All of lore.kernel.org
 help / color / mirror / Atom feed
* OOB Test fails
@ 2016-10-26 16:07 Danesh Daroui
  2016-10-26 16:16 ` Steve deRosier
  0 siblings, 1 reply; 9+ messages in thread
From: Danesh Daroui @ 2016-10-26 16:07 UTC (permalink / raw)
  To: linux-mtd

Hello all,

I have executed MTD tests against an unmounted MTD device which uses UBIFS. All MTD tests except OOB test is passed where the OOB test fails from time to time and from device to device. I have read here:

http://www.linux-mtd.infradead.org/faq/ubi.html#L_why_no_oob

that UBIFS does not use OOB area.

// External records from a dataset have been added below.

(** * Specifications *)

Section Specifications.

Context {D GF : Type} `{Arith D}.
Variable K : Collab D GF.

#[local] Abbreviation state := (state D GF).

(** ** The contraction of an accumulator with two cores (C3) *)

(** [P[b, a]] for an accumulator with [cols] entries per row. *)
Definition acc_at (P : list D) (cols b a : Z) : option D :=
  ld P (b * cols + a).

(** The function [q(i, j)] of a block. *)
Definition fn_at (q : Qmarray GF) (i j : Z) : option GF :=
  ld (funcs q) (j * nrows q + i).

(** The sum of the terms [ts] added to [v0] one after the other, when all
    of them are defined. *)
Definition osum (v0 : D) (ts : list (option D)) : option D :=
  foldl (fun acc t => x ← acc; y ← t; Some (dadd x y)) (Some v0) ts.

(** [P[b, a] * inner(L(rowL, a), R(rowR, b))] *)
Definition contract_term (P : list D) (L R : Qmarray GF) (rowL rowR : Z)
    (ab : Z * Z) : option D :=
  p ← acc_at P (ncols L) ab.2 ab.1;
  f ← fn_at L rowL ab.1;
  g ← fn_at R rowR ab.2;
  Some (dmul p (generic_function_inner K f g)).

(** The sum over the index pairs [(a, b)], [a] a column of [L] and [b] a
    column of [R], taken in lexicographic order from [0.0]. *)
Definition contract_entry (P : list D) (L R : Qmarray GF) (rowL rowR : Z)
  : option D :=
  osum dzero (contract_term P L R rowL rowR <$>
              list_prod (seqZ 0 (ncols L)) (seqZ 0 (ncols R))).

(** [val] is [contract(P, L, R)]: one entry per pair of a row of [L] and a
    row of [R], the entry of [(rowL, rowR)] at offset
    [rowR * nrows L + rowL]. *)
Definition is_contract (P : list D) (L R : Qmarray GF) (val : list D) : Prop :=
  Z.of_nat (length val) = nrows L * nrows R /\
  forall rowL rowR, 0 <= rowL < nrows L -> 0 <= rowR < nrows R ->
    exists x, ld val (rowR * nrows L + rowL) = Some x /\
              contract_entry P L R rowL rowR = Some x.

(** ** The chain invariants of a train *)

(** A block of [nrows x ncols] functions, of sizes that [size_t] products
    hold. *)
Definition wf_core (q : Qmarray GF) : Prop :=
  1 <= nrows q < 2 ^ 31 /\ 1 <= ncols q < 2 ^ 31 /\
  Z.of_nat (length (funcs q)) = nrows q * ncols q.

(** [ranks[0] = ranks[dim] = 1] and [cores[k]] is a
    [ranks[k] x ranks[k+1]] block. *)
Definition chain (ft : FunctionTrain GF) : Prop :=
  Z.of_nat (length (ranks ft)) = dim ft + 1 /\
  Z.of_nat (length (cores ft)) = dim ft /\
  ld (ranks ft) 0 = Some 1 /\
  ld (ranks ft) (dim ft) = Some 1 /\
  forall k, 0 <= k < dim ft ->
    exists q, ld (cores ft) k = Some (Some q) /\ wf_core q /\
              ld (ranks ft) k = Some (nrows q) /\
              ld (ranks ft) (k + 1) = Some (ncols q).

(** The same as tests. *)
Definition wf_coreb (q : Qmarray GF) : bool :=
  bool_decide (1 <= nrows q < 2 ^ 31) && bool_decide (1 <= ncols q < 2 ^ 31)
  && bool_decide (Z.of_nat (length (funcs q)) = nrows q * ncols q).

Definition chainb (ft : FunctionTrain GF) : bool :=
  bool_decide (Z.of_nat (length (ranks ft)) = dim ft + 1)
  && bool_decide (Z.of_nat (length (cores ft)) = dim ft)
  && bool_decide (ld (ranks ft) 0 = Some 1)
  && bool_decide (ld (ranks ft) (dim ft) = Some 1)
  && forallb (fun k =>
       match ld (cores ft) k with
       | Some (Some q) =>
           wf_coreb q
           && bool_decide (ld (ranks ft) k = Some (nrows q))
           && bool_decide (ld (ranks ft) (k + 1) = Some (ncols q))
       | _ => false
       end) (seqZ 0 (dim ft)).

(** ** The right overlaps (C3) *)

(** In [s], slot [k] of [mats] holds the contraction of slot [k + 1] with
    core [k + 2] of the target [ta] and core [k + 2] of the guess [tb]. *)
Definition overlap_at (s : state) (mats : nat)
    (ta tb : FunctionTrain GF) (k : Z) : Prop :=
  exists P L R val,
    slot_of s mats (k + 1) = Some (Some P) /\
    ld (cores ta) (k + 2) = Some (Some L) /\
    ld (cores tb) (k + 2) = Some (Some R) /\
    slot_of s mats k = Some (Some val) /\
    is_contract P L R val.

(** Slot [k] holds a buffer of [ranks ta [k+2] * ranks tb [k+2]] entries. *)
Definition sized_at (s : state) (mats : nat) (ta tb : FunctionTrain GF)
    (k : Z) : Prop :=
  exists P ra rb,
    slot_of s mats k = Some (Some P) /\
    ld (ranks ta) (k + 2) = Some ra /\ ld (ranks tb) (k + 2) = Some rb /\
    Z.of_nat (length P) = ra * rb.

(** The state of the initialisation when the slots from [j] up are
    computed. *)
Definition overlaps_from (s0 : state) (mats : nat) (ta tb : FunctionTrain GF)
    (j : Z) (s : state) : Prop :=
  trains s = trains s0 /\
  has_slots mats (dim ta - 1) s /\
  slot_of s mats (dim ta - 2) = Some (Some [done_]) /\
  sized_at s mats ta tb j /\
  forall k, j <= k <= dim ta - 3 -> overlap_at s mats ta tb k.

(** ** The two-core update of a left-to-right step (C2) *)

(** [V^T], a [rank x dimtemp] matrix held by columns in [vt], with row
    [j] multiplied by the singular value [s[j]]. *)
Definition s_scaled (dimtemp rank : Z) (s vt : list D) : list D :=
  imap (fun idx x =>
          if bool_decide (Z.of_nat idx < dimtemp * rank)
          then match ld s (Z.of_nat idx mod rank) with
               | Some sj => dmul x sj
               | None => x
               end
          else x) vt.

Therefore wanted to ask if failing this test does not need that there is any problem in our system (both HW and SW/configuration) and we can safely ignore the results for this test.

Thanks in advance,

Danesh Daroui

^ permalink raw reply	[flat|nested] 9+ messages in thread

* Re: OOB Test fails
  2016-10-26 16:07 OOB Test fails Danesh Daroui
@ 2016-10-26 16:16 ` Steve deRosier
  2016-10-26 16:28   ` Danesh Daroui
  2016-10-27  7:34   ` Boris Brezillon
  0 siblings, 2 replies; 9+ messages in thread
From: Steve deRosier @ 2016-10-26 16:16 UTC (permalink / raw)
  To: Danesh Daroui; +Cc: linux-mtd

Hi Danesh,


On Wed, Oct 26, 2016 at 9:07 AM, Danesh Daroui <Danesh.Daroui@ascom.com> wrote:
> Hello all,
>
> I have executed MTD tests against an unmounted MTD device which uses UBIFS. All MTD tests except OOB test is passed where the OOB test fails from time to time and from device to device. I have read here:
>
> http://www.linux-mtd.infradead.org/faq/ubi.html#L_why_no_oob
>
> that UBIFS does not use OOB area. Therefore wanted to ask if failing this test does not need that there is any problem in our system (both HW and SW/configuration) and we can safely ignore the results for this test.
>

UBIFS doesn't use the OOB area, but your MTD driver most likely does.
We don't want UBI or UBIFS messing with the OOB area because your
flash, NAND controller and the MTD driver will use that. Bad block
markers are set in the OOB area by the manufacturer in most NAND
flashes and your controller and MTD driver will store and use the bits
in the OOB to do error correction.

So, in short - the OOB area does need to function correctly.  As to if
and why the OOB test is or isn't working is a different issue and I
have no input on that.  All that depends on your mix of flash,
controller and driver.

- Steve

^ permalink raw reply	[flat|nested] 9+ messages in thread

* RE: OOB Test fails
  2016-10-26 16:16 ` Steve deRosier
@ 2016-10-26 16:28   ` Danesh Daroui
  2016-10-27  7:38     ` Boris Brezillon
  2016-10-27  7:34   ` Boris Brezillon
  1 sibling, 1 reply; 9+ messages in thread
From: Danesh Daroui @ 2016-10-26 16:28 UTC (permalink / raw)
  To: Steve deRosier; +Cc: linux-mtd

Hi Steve,

Thank you for your prompt answer. When I run OOB test (mtd_oobtest), for instance, one of devices always return verification failed error on a certain address. This is all we know and all the test reports. We use a quite old kernel i.e. 2.6.39 and this is one of the things that we suspect as a source of the problem that the kernel is outdated. Also, we consider the hardware failure since on some devices no error is shown on OOB test while on others more errors are shown and the address is changed randomly sometimes.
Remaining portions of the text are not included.